А с другой стороны, у вас же есть приятель, академик Скулачев, который занимается бессмертием.
Он занимается старением. Это великий ученый-биолог, который понимает, что бессмертие невозможно. А вот старение, с его точки зрения, определенный механизм, который природа придумала для эволюции. Но эволюция уже кончилась, а механизм этот остался, хотя он не нужен. Так вот, можно, он говорит, отменить старение. Что это значит? Это значит, что ты полноценно проживешь весь свой век. К примеру, гренландский кит живет 250 лет и до последнего дня способен иметь детей. Когда твой ресурс закончится – ты умрешь, но никакого старения со всеми этими ужасными вещами – потеря двигательных способностей, умственная деградация, импотенция и невозможность иметь детей и так далее, и так далее – всего этого не будет.
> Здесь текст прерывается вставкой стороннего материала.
Definition begin_health plan (now : Z) : G R Hl unit := λ w,
  match i64_checked_add now w.(config).(health_timeout_ms) with
  | None => (w, Err TimeOverflow)
  | Some deadline => transition (HealthChecking plan now deadline 0) now w
  end.

Definition complete plan (metadata : N) (now : Z) : G R Hl unit := λ w,
  let prior := w.(state) in
  let w1 := with_state (with_installed plan.(staged).(slot_version) metadata prior) w in
  match transition (Completed plan.(staged) plan.(previous)) now w1 with
  | (w2, Err e) => (with_state prior w2, Err e)
  | r => r
  end.

(** A call of the platform. *)
Definition call {A} (activity : RuntimeActivity) (c : result string A → Call)
    (f : R → R * result string A) : G R Hl (result string A) := λ w,
  match fault w with
  | Fine =>
    let '(r, a) := f w.(runtime) in
    ({| config := w.(config); file := w.(file); state := w.(state); runtime := r;
        health := w.(health); faults := tail w.(faults);
        calls := {| called := c a; call_admission := admission activity;
                    call_file := w.(file) |} :: w.(calls) |}, Ok a)
  | _ => (drawn w, Err Interrupted)
  end.

Definition call_health (activity : RuntimeActivity) (slot : RuntimeSlot) :
    G R Hl (result string HealthObservation) := λ w,
  match fault w with
  | Fine =>
    let '(h, a) := observe slot w.(health) in
    ({| config := w.(config); file := w.(file); state := w.(state); runtime := w.(runtime);
        health := h; faults := tail w.(faults);
        calls := {| called := CallHealth slot a; call_admission := admission activity;
                    call_file := w.(file) |} :: w.(calls) |}, Ok a)
  | _ => (drawn w, Err Interrupted)
  end.

Definition request (c : UpdateCommand) (activity : RuntimeActivity) (now : Z) : G R Hl unit := λ w,
  match validate_command c with
  | Err e => (w, Err e)
  | Ok _ =>
    let st := w.(state) in
    if version_le c.(candidate).(release) st.(installed_release)
    then (w, Err (ReleaseNotNewer st.(installed_release) c.(candidate).(release))) else
    if (c.(candidate).(metadata_version) <=? st.(trusted_metadata_version))%N
    then (w, Err (MetadataNotNewer st.(trusted_metadata_version) c.(candidate).(metadata_version))) else
    if negb (settled st.(phase)) then (w, Err UpdateAlreadyInProgress) else
    transition (AwaitingIdle (match admission activity with
                              | Ready => None
                              | BlockedBy reason => Some reason
                              end)) now (with_state (with_command c st) w)
  end.

Definition get_command : G R Hl UpdateCommand := λ w,
  (w, ok_or w.(state).(command) MissingCommand).

Definition advance_awaiting (activity : RuntimeActivity) (now : Z) : G R Hl unit :=
  match admission activity with
  | BlockedBy reason => transition (AwaitingIdle (Some reason)) now
  | Ready =>
    _ ← transition Staging now;
    c ← get_command;
    r ← call activity (λ _, CallStage c.(candidate)) (stage c.(candidate));
    match r with
    | Ok plan =>
      if decide (plan.(staged).(slot_version) = c.(candidate).(release))
      then transition (Staged plan) now
      else fail "staged_version_mismatch" "platform staged a runtime with the wrong version" now
    | Err detail => fail "stage_failed" detail now
    end
  end.

Definition advance_staged plan (activity : RuntimeActivity) (now : Z) : G R Hl unit :=
  match admission activity with
  | BlockedBy _ => mret ()
  | Ready =>
    _ ← transition (Activating plan) now;
    r ← call activity (λ _, CallActivate plan) (activate plan);
    match r with
    | Ok _ => begin_health plan now
    | Err detail => begin_rollback plan ("activate_failed:" +:+ detail) now
    end
  end.

Definition advance_activating plan (activity : RuntimeActivity) (now : Z) : G R Hl unit :=
  r ← call activity (λ _, CallObserve plan) (observe_activation plan);
  match r with
  | Err reason => throw (RuntimeError reason)
  | Ok Activated => begin_health plan now
  | Ok NotActivated =>
    match admission activity with
    | BlockedBy _ => mret ()
    | Ready =>
      r ← call activity (λ _, CallActivate plan) (activate plan);
      match r with
      | Ok _ => begin_health plan now
      | Err detail => begin_rollback plan ("activation_recovery_failed:" +:+ detail) now
      end
    end
  | Ok ActivationUnknown => begin_rollback plan "activation_state_unknown" now
  end.

(** [attempts.saturating_add(1)] on u32. *)
Definition u32_max : N := 4294967295.
Definition u32_saturating_add (a b : N) : N := N.min (a + b) u32_max.

Definition advance_health plan (started deadline : Z) (attempts : N)
    (activity : RuntimeActivity) (now : Z) : G R Hl unit :=
  let next_attempts := u32_saturating_add attempts 1 in
  r ← call_health activity plan.(staged);
  match r return G R Hl unit with
  | Err reason => throw (HealthError reason)
  | Ok Healthy => c ← get_command; complete plan c.(candidate).(metadata_version) now
  | Ok (Unhealthy reason) => begin_rollback plan ("unhealthy:" +:+ reason) now
  | Ok Pending => λ w,
    if (deadline <=? now)%Z || (w.(config).(max_health_attempts) <=? next_attempts)%N
    then begin_rollback plan "health_check_timeout" now w
    else transition (HealthChecking plan started deadline next_attempts) now w
  end.

Definition advance_rollback plan (cause : string) (activity : RuntimeActivity) (now : Z) :
    G R Hl unit :=
  r ← call activity (λ _, CallRestore plan) (restore_previous plan);
  match r with
  | Ok _ => transition (RolledBack plan.(previous) plan.(staged).(slot_version) cause) now
  | Err detail => fail "rollback_failed" (cause +:+ "; restore error: " +:+ detail) now
  end.

Definition advance (activity : RuntimeActivity) (now : Z) : G R Hl unit := λ w,
  match w.(state).(phase) with
  | AwaitingIdle _ => advance_awaiting activity now w
  | Staging =>
    fail "stage_interrupted" "process restarted while staging; artifact was not activated" now w
  | Staged plan => advance_staged plan activity now w
  | Activating plan => advance_activating plan activity now w
  | HealthChecking plan started deadline attempts =>
    advance_health plan started deadline attempts activity now w
  | RollingBack plan cause => advance_rollback plan cause activity now w
  | Idle | Completed _ _ | RolledBack _ _ _ | Failed _ _ => (w, Ok ())
  end.

(** A new process on the journal. *)
Definition open_guardian (c : GuardianConfig) (f : option bytes) (installed : Version) (now : Z) :
    result GuardianError GuardianState :=
  _ ← validate_config c;
  st ← load f;
  Ok (default (initial_state installed now) st).

(** * The process and its environment *)

Inductive guardian_step w : World R Hl → Prop :=
| step_request c activity now : guardian_step w (request c activity now w).1
| step_advance activity now : guardian_step w (advance activity now w).1
| step_restart c installed now st :
    open_guardian c w.(file) installed now = Ok st →
    (c.(max_health_attempts) <= u32_max)%N →
    guardian_step w {| config := c; file := w.(file); state := st; runtime := w.(runtime);
                       health := w.(health); faults := w.(faults); calls := w.(calls) |}
| step_platform r h fs :
    guardian_step w {| config := w.(config); file := w.(file); state := w.(state); runtime := r;
                       health := h; faults := fs; calls := w.(calls) |}.

Definition guardian_initial w : Prop :=
  w.(file) = None ∧ w.(calls) = [] ∧
  validate_config w.(config) = Ok () ∧ (w.(config).(max_health_attempts) <= u32_max)%N ∧
  ∃ installed now, w.(state) = initial_state installed now.

Definition guardian_reachable w : Prop := ∃ w0, guardian_initial w0 ∧ rtc guardian_step w0 w.
End guardian.
(* ===== verification/GuardianSystem.v ===== *)
(** The update guardian as a process: the abstract update protocol ([spec_step]), a Hoare
    logic for the guardian's monad, and the invariant of the process through failed and
    torn appends, interrupted calls and restarts. *)
From S2P Require Import Prelude Domain Guardian GuardianMachine GuardianFacts.

(** * The update protocol *)

Section protocol.
Context `{VO : VersionOrder} `{!JournalFormat}.
Implicit Types (s t base : GuardianState) (l : list GuardianState).

Definition next (p : GuardianPhase) (now : Z) (s : GuardianState) : GuardianState :=
  with_phase p (s.(sequence) + 1) now s.

(** What an update promises, whatever the platform, the clock and the storage do: the
    order of its phases, which state may follow which, and that the installed release and
    the trusted metadata change only when an update completes. *)
Inductive spec_step s : GuardianState → Prop :=
| spec_requested c blocked now :
    settled s.(phase) = true → version_lt s.(installed_release) c.(candidate).(release) →
    (s.(trusted_metadata_version) < c.(candidate).(metadata_version))%N →
    spec_step s (next (AwaitingIdle blocked) now (with_command c s))
| spec_waiting blocked reason now :
    s.(phase) = AwaitingIdle blocked → spec_step s (next (AwaitingIdle (Some reason)) now s)
| spec_staging blocked now :
    s.(phase) = AwaitingIdle blocked → spec_step s (next Staging now s)
| spec_staged plan c now :
    s.(phase) = Staging → s.(command) = Some c →
    plan.(staged).(slot_version) = c.(candidate).(release) → spec_step s (next (Staged plan) now s)
| spec_stage_failed code detail now :
    s.(phase) = Staging → spec_step s (next (Failed code detail) now s)
| spec_activating plan now :
    s.(phase) = Staged plan → spec_step s (next (Activating plan) now s)
| spec_activated plan deadline now :
    s.(phase) = Activating plan → (now < deadline)%Z →
    spec_step s (next (HealthChecking plan now deadline 0) now s)
| spec_checking plan started deadline attempts now :
    s.(phase) = HealthChecking plan started deadline attempts → (now < deadline)%Z →
    spec_step s (next (HealthChecking plan started deadline (attempts + 1)) now s)
| spec_completed plan started deadline attempts c now :
    s.(phase) = HealthChecking plan started deadline attempts → s.(command) = Some c →
    spec_step s (next (Completed plan.(staged) plan.(previous)) now
      (with_installed plan.(staged).(slot_version) c.(candidate).(metadata_version) s))
| spec_not_activated plan cause now :
    s.(phase) = Activating plan → spec_step s (next (RollingBack plan cause) now s)
| spec_not_healthy plan started deadline attempts cause now :
    s.(phase) = HealthChecking plan started deadline attempts →
    spec_step s (next (RollingBack plan cause) now s)
| spec_rolled_back plan cause now :
    s.(phase) = RollingBack plan cause →
    spec_step s (next (RolledBack plan.(previous) plan.(staged).(slot_version) cause) now s)
| spec_rollback_failed plan cause code detail now :
    s.(phase) = RollingBack plan cause → spec_step s (next (Failed code detail) now s).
А другой ваш визави, Сергей Юрский, сказал, что он со временем пришел в некое большое одиночество. У вас нет такой ситуации?
Есть, конечно. Вообще, человек одинок. Мы одиноки. Кто-то об этом не задумывается, кто-то задумывается. Но, в конечном итоге, ведь нас никто до конца не понимает. Мы даже сами себя не всегда до конца понимаем, а уж остальные – тем более. Ганс Фаллада написал книгу «Каждый умирает в одиночку». Именно так. В этом одиночестве, может быть, кроется одно из объяснений того, что такое творчество, что такое поиск. Это неосознанное или осознанное чувство одиночества. Просто начинаешь понимать это с возрастом.
О Родине
Такие стихи: «Самое лучшее и дорогое – родина. Горе твое – это наше горе, родина. Правда твоя – это наша правда, родина. Слава твоя – это наша слава, родина. Просто был выбор у каждого: я или
Не знаю, кто их писал, но стихи плохие.
Роберт Рождественский.
Невеликий был поэт. Но неважно, зато человек хороший.
Другой известный поэт написал: «Моя родина, как свинья, жрет своих сыновей».
Это же Блок сказал, да? А еще один написал: «Люблю Отчизну я, но странною любовью! Не победит ее рассудок мой. Ни слава, купленная кровью, ни гордый, полного доверия покой, ни древней старины заветные преданья не шевелят во мне отрадного мечтанья. Но я люблю – за что, не знаю сам…» и так далее. Хороший был поэт.